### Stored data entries
============

Record StartAuctionInstructionDataArgs := MkStartAuctionInstructionDataArgs {
  reservePrice : Z; minIncrement : Z; durationSeconds : Z
}.
Record StartAuctionInstructionData := MkStartAuctionInstructionData { discriminator : bytes; args :> StartAuctionInstructionDataArgs }.

Definition getStartAuctionInstructionDataEncoder `{Kit} : Encoder StartAuctionInstructionDataArgs :=
  transformEncoder (ofObject (getStructEncoder (
     "discriminator" ~> fixEncoderSize getBytesEncoder 8 ;;
     "reservePrice" ~> getU64Encoder ;;
     "minIncrement" ~> getU64Encoder ;;
     "durationSeconds" ~> getI64Encoder ;; SNil)%fields)
    (fun v : StartAuctionInstructionData => (discriminator v,
      (reservePrice v, (minIncrement v, (durationSeconds v, tt))))))
    (fun value => MkStartAuctionInstructionData START_AUCTION_DISCRIMINATOR value).

Definition getStartAuctionInstructionDataDecoder `{Kit} : Decoder StartAuctionInstructionData :=
  asObject (getStructDecoder (
     "discriminator" ~> fixDecoderSize getBytesDecoder 8 ;;
     "reservePrice" ~> getU64Decoder ;;
     "minIncrement" ~> getU64Decoder ;;
     "durationSeconds" ~> getI64Decoder ;; SNil)%fields)
    (fun '(d, (x0, (x1, (x2, tt)))) =>
       MkStartAuctionInstructionData d (MkStartAuctionInstructionDataArgs x0 x1 x2)).

Definition StartAuction_ok `{Kit} (v : StartAuctionInstructionDataArgs) : Prop :=
  unsigned_ok 8 (reservePrice v) /\ unsigned_ok 8 (minIncrement v) /\ i64_ok (durationSeconds v).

============

### PROBLEM STATEMENT
Print only the lines from the one with "getBytesDecoder 8 ;;" to the end of the records, both included.

### TASK RESPONSE
     "discriminator" ~> fixDecoderSize getBytesDecoder 8 ;;
     "reservePrice" ~> getU64Decoder ;;
     "minIncrement" ~> getU64Decoder ;;
     "durationSeconds" ~> getI64Decoder ;; SNil)%fields)
    (fun '(d, (x0, (x1, (x2, tt)))) =>
       MkStartAuctionInstructionData d (MkStartAuctionInstructionDataArgs x0 x1 x2)).

Definition StartAuction_ok `{Kit} (v : StartAuctionInstructionDataArgs) : Prop :=
  unsigned_ok 8 (reservePrice v) /\ unsigned_ok 8 (minIncrement v) /\ i64_ok (durationSeconds v).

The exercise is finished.